■ Task details
Give back exactly the lines from the one holding "(DiffQueries.cb_context b) /\" to the last line of the entries, both included, and nothing more.

(Collected data)
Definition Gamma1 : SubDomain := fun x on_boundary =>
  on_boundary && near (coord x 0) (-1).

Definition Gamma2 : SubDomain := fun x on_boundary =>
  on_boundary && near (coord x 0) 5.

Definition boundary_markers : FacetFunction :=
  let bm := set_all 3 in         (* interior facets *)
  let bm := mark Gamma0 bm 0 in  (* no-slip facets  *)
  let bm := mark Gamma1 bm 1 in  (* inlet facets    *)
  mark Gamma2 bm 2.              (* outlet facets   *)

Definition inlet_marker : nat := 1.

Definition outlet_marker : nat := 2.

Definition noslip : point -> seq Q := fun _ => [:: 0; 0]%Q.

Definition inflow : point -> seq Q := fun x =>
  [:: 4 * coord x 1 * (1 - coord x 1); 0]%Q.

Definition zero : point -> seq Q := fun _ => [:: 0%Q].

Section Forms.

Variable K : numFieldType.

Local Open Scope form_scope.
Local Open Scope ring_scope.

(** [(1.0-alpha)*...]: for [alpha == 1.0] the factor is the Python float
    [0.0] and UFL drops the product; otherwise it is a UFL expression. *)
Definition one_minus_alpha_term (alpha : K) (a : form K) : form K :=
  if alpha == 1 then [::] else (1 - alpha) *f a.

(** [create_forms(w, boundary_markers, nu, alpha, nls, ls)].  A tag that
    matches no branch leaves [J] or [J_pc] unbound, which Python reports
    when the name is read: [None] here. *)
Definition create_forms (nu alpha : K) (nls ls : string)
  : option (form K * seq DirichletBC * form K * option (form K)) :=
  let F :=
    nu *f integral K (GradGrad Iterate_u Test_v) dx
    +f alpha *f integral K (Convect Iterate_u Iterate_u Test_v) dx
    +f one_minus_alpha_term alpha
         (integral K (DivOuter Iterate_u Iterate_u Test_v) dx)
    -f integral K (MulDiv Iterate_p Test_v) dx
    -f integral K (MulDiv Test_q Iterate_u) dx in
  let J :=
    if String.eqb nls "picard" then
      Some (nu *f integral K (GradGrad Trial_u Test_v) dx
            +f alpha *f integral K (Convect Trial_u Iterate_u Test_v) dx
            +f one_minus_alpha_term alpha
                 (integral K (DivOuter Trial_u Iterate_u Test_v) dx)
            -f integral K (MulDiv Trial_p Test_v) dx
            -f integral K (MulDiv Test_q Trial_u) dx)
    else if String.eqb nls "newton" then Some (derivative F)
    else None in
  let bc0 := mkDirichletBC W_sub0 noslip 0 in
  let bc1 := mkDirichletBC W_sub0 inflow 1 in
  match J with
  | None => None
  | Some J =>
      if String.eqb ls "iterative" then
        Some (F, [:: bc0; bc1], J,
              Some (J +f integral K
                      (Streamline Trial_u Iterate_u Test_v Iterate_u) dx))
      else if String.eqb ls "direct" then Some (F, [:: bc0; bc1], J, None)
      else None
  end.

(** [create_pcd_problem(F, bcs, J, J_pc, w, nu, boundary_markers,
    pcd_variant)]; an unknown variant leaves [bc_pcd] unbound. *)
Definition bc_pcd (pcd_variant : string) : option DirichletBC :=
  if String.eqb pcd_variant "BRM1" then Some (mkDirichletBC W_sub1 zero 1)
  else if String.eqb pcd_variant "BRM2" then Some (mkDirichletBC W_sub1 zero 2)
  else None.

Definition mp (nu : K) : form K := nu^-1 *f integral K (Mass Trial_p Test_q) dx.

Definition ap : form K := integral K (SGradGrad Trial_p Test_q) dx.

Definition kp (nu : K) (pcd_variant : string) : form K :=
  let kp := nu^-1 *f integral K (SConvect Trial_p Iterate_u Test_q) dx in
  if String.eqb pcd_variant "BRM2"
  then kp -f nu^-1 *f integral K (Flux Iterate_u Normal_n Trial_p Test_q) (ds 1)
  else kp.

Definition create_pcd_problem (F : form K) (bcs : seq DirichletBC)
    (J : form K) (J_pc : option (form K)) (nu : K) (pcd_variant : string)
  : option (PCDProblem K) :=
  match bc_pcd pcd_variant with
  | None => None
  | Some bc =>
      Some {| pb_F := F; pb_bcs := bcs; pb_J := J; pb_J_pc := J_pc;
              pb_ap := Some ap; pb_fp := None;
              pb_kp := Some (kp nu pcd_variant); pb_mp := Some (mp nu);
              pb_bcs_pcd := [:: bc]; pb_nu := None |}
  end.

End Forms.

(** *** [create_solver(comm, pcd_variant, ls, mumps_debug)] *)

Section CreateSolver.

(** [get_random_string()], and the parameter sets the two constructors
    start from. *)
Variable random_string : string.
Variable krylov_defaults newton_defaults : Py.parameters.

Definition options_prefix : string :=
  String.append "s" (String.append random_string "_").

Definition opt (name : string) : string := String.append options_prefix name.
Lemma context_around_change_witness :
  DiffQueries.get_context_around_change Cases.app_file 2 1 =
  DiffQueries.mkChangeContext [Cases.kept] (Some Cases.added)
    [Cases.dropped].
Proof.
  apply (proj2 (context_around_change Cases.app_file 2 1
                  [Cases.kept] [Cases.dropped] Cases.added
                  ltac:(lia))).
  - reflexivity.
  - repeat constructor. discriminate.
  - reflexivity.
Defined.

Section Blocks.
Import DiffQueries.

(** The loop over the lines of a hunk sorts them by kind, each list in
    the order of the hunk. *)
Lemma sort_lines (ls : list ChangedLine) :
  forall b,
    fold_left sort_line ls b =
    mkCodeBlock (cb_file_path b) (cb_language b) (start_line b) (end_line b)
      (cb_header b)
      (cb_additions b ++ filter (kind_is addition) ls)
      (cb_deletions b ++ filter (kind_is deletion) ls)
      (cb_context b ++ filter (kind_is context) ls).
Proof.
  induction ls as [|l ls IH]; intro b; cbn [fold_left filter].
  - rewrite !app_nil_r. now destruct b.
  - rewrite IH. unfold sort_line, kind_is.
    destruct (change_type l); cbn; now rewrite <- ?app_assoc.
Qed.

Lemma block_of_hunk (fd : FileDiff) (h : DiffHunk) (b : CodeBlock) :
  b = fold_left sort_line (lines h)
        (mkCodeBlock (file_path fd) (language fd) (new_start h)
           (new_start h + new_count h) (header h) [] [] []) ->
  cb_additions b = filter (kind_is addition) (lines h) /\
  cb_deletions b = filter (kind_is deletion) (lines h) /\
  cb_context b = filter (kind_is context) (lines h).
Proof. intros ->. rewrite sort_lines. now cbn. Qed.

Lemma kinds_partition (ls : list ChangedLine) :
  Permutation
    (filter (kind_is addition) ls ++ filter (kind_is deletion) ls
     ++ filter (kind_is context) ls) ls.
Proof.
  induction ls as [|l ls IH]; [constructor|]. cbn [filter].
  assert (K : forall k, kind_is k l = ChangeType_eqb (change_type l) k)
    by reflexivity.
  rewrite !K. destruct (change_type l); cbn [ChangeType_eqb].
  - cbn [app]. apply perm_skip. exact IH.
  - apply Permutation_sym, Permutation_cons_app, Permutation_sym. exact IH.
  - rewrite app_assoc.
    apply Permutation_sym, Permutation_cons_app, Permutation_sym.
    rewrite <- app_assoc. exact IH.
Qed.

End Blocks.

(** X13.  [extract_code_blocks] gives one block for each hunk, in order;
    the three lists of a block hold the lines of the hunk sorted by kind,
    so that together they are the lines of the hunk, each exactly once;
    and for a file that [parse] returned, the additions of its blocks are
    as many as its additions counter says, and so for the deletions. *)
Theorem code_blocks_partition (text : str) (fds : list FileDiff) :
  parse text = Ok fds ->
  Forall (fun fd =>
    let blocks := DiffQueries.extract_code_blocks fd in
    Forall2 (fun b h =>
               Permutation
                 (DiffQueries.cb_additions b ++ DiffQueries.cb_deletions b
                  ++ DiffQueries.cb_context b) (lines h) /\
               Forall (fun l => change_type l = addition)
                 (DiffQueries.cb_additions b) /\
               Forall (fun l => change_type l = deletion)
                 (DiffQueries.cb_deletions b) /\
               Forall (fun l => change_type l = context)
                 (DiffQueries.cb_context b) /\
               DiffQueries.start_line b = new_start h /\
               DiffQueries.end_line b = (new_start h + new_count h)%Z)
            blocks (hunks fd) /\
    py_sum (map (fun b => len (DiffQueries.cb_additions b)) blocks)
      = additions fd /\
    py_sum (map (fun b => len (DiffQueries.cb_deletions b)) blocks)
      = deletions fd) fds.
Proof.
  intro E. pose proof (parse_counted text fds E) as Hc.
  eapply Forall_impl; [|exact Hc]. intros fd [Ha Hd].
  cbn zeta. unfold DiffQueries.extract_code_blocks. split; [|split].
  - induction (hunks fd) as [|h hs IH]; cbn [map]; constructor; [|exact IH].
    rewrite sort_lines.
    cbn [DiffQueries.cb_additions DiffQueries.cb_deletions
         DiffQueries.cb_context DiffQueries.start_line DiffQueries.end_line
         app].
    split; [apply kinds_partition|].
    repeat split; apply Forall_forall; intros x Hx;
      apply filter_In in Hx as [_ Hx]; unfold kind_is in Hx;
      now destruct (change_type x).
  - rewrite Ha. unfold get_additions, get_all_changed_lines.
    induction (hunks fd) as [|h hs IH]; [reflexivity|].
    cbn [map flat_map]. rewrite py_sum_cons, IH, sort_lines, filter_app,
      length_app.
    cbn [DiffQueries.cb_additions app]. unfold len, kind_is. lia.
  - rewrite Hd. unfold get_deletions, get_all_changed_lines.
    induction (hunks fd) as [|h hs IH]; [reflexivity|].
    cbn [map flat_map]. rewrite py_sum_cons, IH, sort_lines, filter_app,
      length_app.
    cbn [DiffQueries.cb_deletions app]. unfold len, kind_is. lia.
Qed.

■ Exercise output
                 (DiffQueries.cb_context b) /\
               DiffQueries.start_line b = new_start h /\
               DiffQueries.end_line b = (new_start h + new_count h)%Z)
            blocks (hunks fd) /\
    py_sum (map (fun b => len (DiffQueries.cb_additions b)) blocks)
      = additions fd /\
    py_sum (map (fun b => len (DiffQueries.cb_deletions b)) blocks)
      = deletions fd) fds.
Proof.
  intro E. pose proof (parse_counted text fds E) as Hc.
  eapply Forall_impl; [|exact Hc]. intros fd [Ha Hd].
  cbn zeta. unfold DiffQueries.extract_code_blocks. split; [|split].
  - induction (hunks fd) as [|h hs IH]; cbn [map]; constructor; [|exact IH].
    rewrite sort_lines.
    cbn [DiffQueries.cb_additions DiffQueries.cb_deletions
         DiffQueries.cb_context DiffQueries.start_line DiffQueries.end_line
         app].
    split; [apply kinds_partition|].
    repeat split; apply Forall_forall; intros x Hx;
      apply filter_In in Hx as [_ Hx]; unfold kind_is in Hx;
      now destruct (change_type x).
  - rewrite Ha. unfold get_additions, get_all_changed_lines.
    induction (hunks fd) as [|h hs IH]; [reflexivity|].
    cbn [map flat_map]. rewrite py_sum_cons, IH, sort_lines, filter_app,
      length_app.
    cbn [DiffQueries.cb_additions app]. unfold len, kind_is. lia.
  - rewrite Hd. unfold get_deletions, get_all_changed_lines.
    induction (hunks fd) as [|h hs IH]; [reflexivity|].
    cbn [map flat_map]. rewrite py_sum_cons, IH, sort_lines, filter_app,
      length_app.
    cbn [DiffQueries.cb_deletions app]. unfold len, kind_is. lia.
Qed.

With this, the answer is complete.